The British company behind Coca-Cola, one of the most recognisable brands on the planet, has launched a program also to be the world’s most digitised bottler.
To fulfil its global aspiration, Coca-Cola Europacific Partners (CCEP), the largest bottler and distributor for Coca-Cola and associated beverages in Europe and the Asia-Pacific, has launched MyCCA.com to manage retailer partnerships.
Although digitisation lifts efficiency and enhances customer engagement, its challenges include the growing risk of cyberattacks.
This led the company’s Australian, Pacific and Indonesian operation (CCEP API) to create a three-year roadmap to develop and implement enhanced cybersecurity. A key element was to improve existing privileged access management processes and gain heightened oversight and control over the use of elevated credentials.
Mukesh Kapadia, CCEP global deputy chief information security officer, said privileged access management was key for “any organisation wanting to protect systems and data”.

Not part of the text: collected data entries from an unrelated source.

Lemma start_stop_active_witness :
  eval (active 0) shown_page = Ret true
  ∧ eval (active 0) (exec (start 0) shown_page) = Ret true
  ∧ eval (stop 0) shown_page = Ret tt
  ∧ eval (active 0) (exec (stop 0) shown_page) = Ret true
  ∧ eval (active 0) (elapse 156 (exec (stop 0) shown_page)) = Ret true
  ∧ eval (active 0) (fx_tick (elapse 149 (exec (stop 0) shown_page)))
    = Ret true
  ∧ eval (active 0) (fx_tick (elapse 156 (exec (stop 0) shown_page)))
    = Ret false.
Proof.
  destruct (start_stop_active shown_page 0 1 0 shown_node)
    as (H1 & (_ & H2) & (H3 & H4) & H5).
  - apply shown_page_attached.
  - apply shown_node_consistent.
  - apply shown_page_default_handlers.
  - split; [rewrite H1; vm_compute; reflexivity|].
    split; [rewrite H2; vm_compute; reflexivity|].
    split; [exact H3|].
    split; [rewrite H4, H1; vm_compute; reflexivity|].
    split; [rewrite (proj1 (H5 eq_refl eq_refl 156)); vm_compute; reflexivity|].
    split; [rewrite (proj2 (H5 eq_refl eq_refl 149)); vm_compute; reflexivity|].
    rewrite (proj2 (H5 eq_refl eq_refl 156)); vm_compute; reflexivity.
Defined.

(** ** C6: clicks on the overlay *)




(** ** C7: merging settings *)

(** C7 as stated fails twice.  [$.extend] does not copy a key whose value
    is [undefined]: after [options({message: undefined})] the message is
    still the default one.  And the constructor overwrites [fullPage]
    after the merge: an override [fullPage: true] on an element that is
    not the body leaves [fullPage] false. *)
Lemma merge_exceptions :
  (∃ i, heap (exec (options 0 (AObj {["message" := VUndefined]}))
                   attached_page) !! 0 = Some i
        ∧ prop (settings i) "message" = VStr "Loading...")
  ∧ (∃ i, heap (exec (new_Loading (AElem 1)
                        (AObj {["fullPage" := VBool true]}))
                     (fresh test_page)) !! 0 = Some i
          ∧ prop (settings i) "fullPage" = VBool false).
Proof. split; eexists; vm_compute; split; reflexivity. Qed.

(** C7 (amended).  [options(partial)] merges shallowly: a key of the
    partial argument whose value is not [undefined] reads as the partial's
    value afterwards, every other key reads as before.  At construction
    the settings are the same merge of the defaults with the overrides,
    after which [fullPage] is set to whether the target element is the
    body. *)
Theorem settings_merge :
  (∀ w self i p,
     heap w !! self = Some i →
     ∃ i', heap (exec (options self (AObj p)) w) !! self = Some i'
       ∧ (∀ k v, p !! k = Some v → v ≠ VUndefined → prop (settings i') k = v)
       ∧ (∀ k, p !! k = None ∨ p !! k = Some VUndefined →
               prop (settings i') k = prop (settings i) k))
  ∧ (∀ w e o ents,
       entries o = Some ents →
       ∃ i', heap (exec (new_Loading (AElem e) o) w) !! length (heap w) = Some i'
         ∧ prop (settings i') "fullPage" = VBool (is_body (page w e))
         ∧ (∀ k v, k ≠ "fullPage" → ents !! k = Some v → v ≠ VUndefined →
                   prop (settings i') k = v)
         ∧ (∀ k, k ≠ "fullPage" →
                 ents !! k = None ∨ ents !! k = Some VUndefined →
                 prop (settings i') k = prop (defaults w) k)).
Proof.
  split.
  - intros w self i p Hi. eexists. unfold exec.
    rewrite (options_spec w self i p Hi). fields.
    split; [apply list_lookup_insert_eq; by eapply lookup_lt_Some|].
    fields. split.
    + intros k v Hk Hv. rewrite prop_merged, Hk. by rewrite decide_False.
    + intros k [Hk|Hk]; rewrite prop_merged, Hk; [done|].
      by rewrite decide_True.
  - intros w e o ents Ho. eexists. unfold exec.
    rewrite (new_Loading_spec w e o ents Ho). unfold constructed. fields.
    split; [apply lookup_snoc|]. fields. unfold constructed_settings.
    split; [apply prop_insert|]. split.
    + intros k v Hne Hk Hv. rewrite prop_insert_ne by done.
      rewrite prop_merged, Hk. by rewrite decide_False.
    + intros k Hne [Hk|Hk]; rewrite prop_insert_ne by done;
        rewrite prop_merged, Hk; [done|]. by rewrite decide_True.
Qed.

Lemma settings_merge_witness :
  (∃ i', heap (exec (options 0 (AObj {["message" := VStr "Wait"]}))
                    attached_page) !! 0 = Some i'
         ∧ prop (settings i') "message" = VStr "Wait"
         ∧ prop (settings i') "theme" = VStr "light")
  ∧ (∃ i', heap (exec (new_Loading (AElem 1)
                         (AObj {["theme" := VStr "dark"]}))
                      (fresh test_page)) !! 0 = Some i'
           ∧ prop (settings i') "fullPage" = VBool false
           ∧ prop (settings i') "theme" = VStr "dark"
           ∧ prop (settings i') "message" = VStr "Loading...").
Proof.
  destruct settings_merge as (H1 & H2). split.
  - destruct (H1 attached_page 0
                (Instance (Some 1)
                   (<["fullPage" := VBool false]>
                      (extend (extend ∅ Loading_defaults) ∅)) (Some 0))
                {["message" := VStr "Wait"]})
      as (i' & Hi & Hk & Ho).
    + vm_compute. reflexivity.
    + exists i'. split; [exact Hi|]. split.
      * apply Hk; [reflexivity | discriminate].
      * rewrite (Ho "theme"); [reflexivity | left; reflexivity].
  - destruct (H2 (fresh test_page) 1 (AObj {["theme" := VStr "dark"]})
                {["theme" := VStr "dark"]})
      as (i' & Hi & Hf & Hk & Ho).
    + reflexivity.
    + exists i'. split; [exact Hi|]. split; [exact Hf|]. split.
      * apply Hk; [discriminate | reflexivity | discriminate].
      * rewrite (Ho "message"); [reflexivity | discriminate | left; reflexivity].
Defined.

(** ** C8: [resize] *)

(** C8 as stated fails: [resize] tests the [fullPage] setting, which
    [options] can change, not the target element.  After
    [options({fullPage: true})] on the test division, which is not the
    body, [resize()] gives the overlay a width and height of ['100%']. *)
Lemma full_page_override :
  let w1 := exec (loading [1] (AStr "options")
                          [AObj {["fullPage" := VBool true]}]) attached_page in
  let w2 := exec (loading [1] (AStr "resize") []) w1 in
  is_body (page w2 1) = false
  ∧ box <$> nodes w2 !! 0 = Some (Some (Geometry 40 8 Full Full)).
Proof. vm_compute. split; reflexivity. Qed.

(** C8 (amended).  [resize()] sets the overlay's top and left to the
    current offset of the target element and its width and height to the
    element's outer width and height, or to ['100%'] when the [fullPage]
    setting of the plugin object is truthy.  Construction sets [fullPage]
    to whether the target element is the body and resizes the overlay
    accordingly; it registers the plugin object for the window's resize
    event and for the document's ready event, at each of which every
    registered plugin object is resized. *)
Theorem resize_geometry :
  (∀ w self i e n x,
     heap w !! self = Some i → element i = Some e → overlay i = Some n →
     nodes w !! n = Some x →
     eval (resize self) w = Ret tt
     ∧ nodes (exec (resize self) w) !! n
       = Some (with_box
           (let el := page w e in
            if truthy (prop (settings i) "fullPage")
            then Geometry (offset_top el) (offset_left el) Full Full
            else Geometry (offset_top el) (offset_left el)
                          (Px (outerWidth el)) (Px (outerHeight el))) x))
  ∧ (∀ w e o ents,
       entries o = Some ents →
       let w' := exec (new_Loading (AElem e) o) w in
       ∃ i x, heap w' !! length (heap w) = Some i
         ∧ element i = Some e ∧ overlay i = Some (length (nodes w))
         ∧ nodes w' !! length (nodes w) = Some x
         ∧ prop (settings i) "fullPage" = VBool (is_body (page w e))
         ∧ box x
           = Some (let el := page w e in
                   if is_body el
                   then Geometry (offset_top el) (offset_left el) Full Full
                   else Geometry (offset_top el) (offset_left el)
                                 (Px (outerWidth el)) (Px (outerHeight el)))
         ∧ length (heap w) ∈ on_resize w' ∧ length (heap w) ∈ on_ready w')
  ∧ (∀ w, tidy (on_resize w) w →
       eval window_resize w = Ret tt
       ∧ ∀ self, self ∈ on_resize w → fitted (exec window_resize w) self)
  ∧ (∀ w, tidy (on_ready w) w →
       eval document_ready w = Ret tt
       ∧ ∀ self, self ∈ on_ready w → fitted (exec document_ready w) self).
Proof.
  repeat split.
  - unfold eval. by erewrite resize_spec.
  - unfold exec. erewrite resize_spec by done. fields.
    apply list_lookup_insert_eq. by eapply lookup_lt_Some.
  - intros w e o ents Ho w'. subst w'. unfold exec.
    rewrite (new_Loading_spec w e o ents Ho). cbn [snd].
    eexists _, (constructed_node w e ents). unfold constructed. fields.
    split; [apply lookup_snoc|]. fields.
    repeat split; try apply lookup_snoc; try apply prop_insert.
    + unfold constructed_node, resized, constructed_settings. fields.
      by rewrite prop_insert, truthy_VBool.
    + apply elem_of_app. right. by apply list_elem_of_singleton.
    + apply elem_of_app. right. by apply list_elem_of_singleton.
  - unfold eval, window_resize. run. by apply resize_all.
  - unfold exec, window_resize. run. by apply resize_all.
  - unfold eval, document_ready. run. by apply resize_all.
  - unfold exec, document_ready. run. by apply resize_all.
Qed.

“We needed to make sure we could implement enhanced control over access requests and provision them in a ‘just-in-time’ manner to reduce opportunities for abuse. The plan focuses on mitigating the risk of both unintentional and malicious harm,” said Kapadia.
Reinforcing compliance to standards such as PCI DSS (Payment Card Industry Data Security Standard) and adherence to the NIST (National Institute of Standards and Technology) framework were also important drivers for change.
To select the optimal privileged access management solution, CCEP API consulted stakeholders to ensure cross-business alignment and streamline adoption of the new solution.
Following a competitive review, CCEP API rolled out CyberArk Privileged Access Manager Self-Hosted – a hybrid, on-premises and cloud solution for cloud services such as Microsoft Azure, Amazon Web Services (AWS) and Google Cloud Platform. An important feature was how CyberArk tightly integrated with complementary security tools (CCEP API had SailPoint and Qualys) that enabled developers to seamlessly protect their infrastructure across attack vectors.
CyberArk supported CCEP API as it managed the implementation to ensure the project followed best practice guidelines defined by the CyberArk Blueprint methodology. CyberArk auto-discovery DNA scans supported the deployment and, despite being at the peak of the COVID-19 pandemic lockdown, protection was quickly rolled out to several hundred admin accounts and almost 1000 local admin accounts in the CCEP API region.
CyberArk has enabled CCEP API to build a solution that delivered a 360-degree view of privileged access activities and, more importantly, created a robust defence against attack.
“One measure of the effectiveness of CyberArk is that we now know how every privileged account is being used and there has been a dramatic drop in the opportunity for someone to inflict damage to our environment,” said Kapadia.
“Previously, privileged access was done on a best-efforts basis with manual review and relied on trust. Now it is based on facts. We know if someone wants to make a change and the ensuing control process is strictly governed by a disciplined set of rules.”
CCEP API previously had a decentralised infrastructure where people in different countries had the same level of access. CyberArk limited the number of users with privileged access and enforces consistent provisioning, making processes more repeatable and predictable – in keeping with group practice and policy. Having better control and visibility that ensures adherence to standards such as PCI DSS improves audit performance and speeds tracking of items such as ticket references, documents and procedures.
Andy Chambers, CCEP API information security architect, said the simplicity of CyberArk and its intuitive interface empowers the bottler to “action projects on our own and address risk very quickly”.
“The support and online documentation make it really easy to be self-sufficient,” said Chambers.
Kapadia added that CyberArk plugged gaps and inconsistencies in CCEP API’s approval process: “We now have a common way of provisioning privileged access”.
“That is a very important step forward because not only is it more secure, but it drives efficiencies. It’s much less of a burden and far more flexible because we don’t have to reach out to ten different people to hear how each of them performs their process,” he said.
Having witnessed what CCEP API achieved, other CCEP business units are anxious to replicate the successes in their own environments. Over the next year or so, Kapadia and his team will lead the expanded CyberArk implementation across the whole group.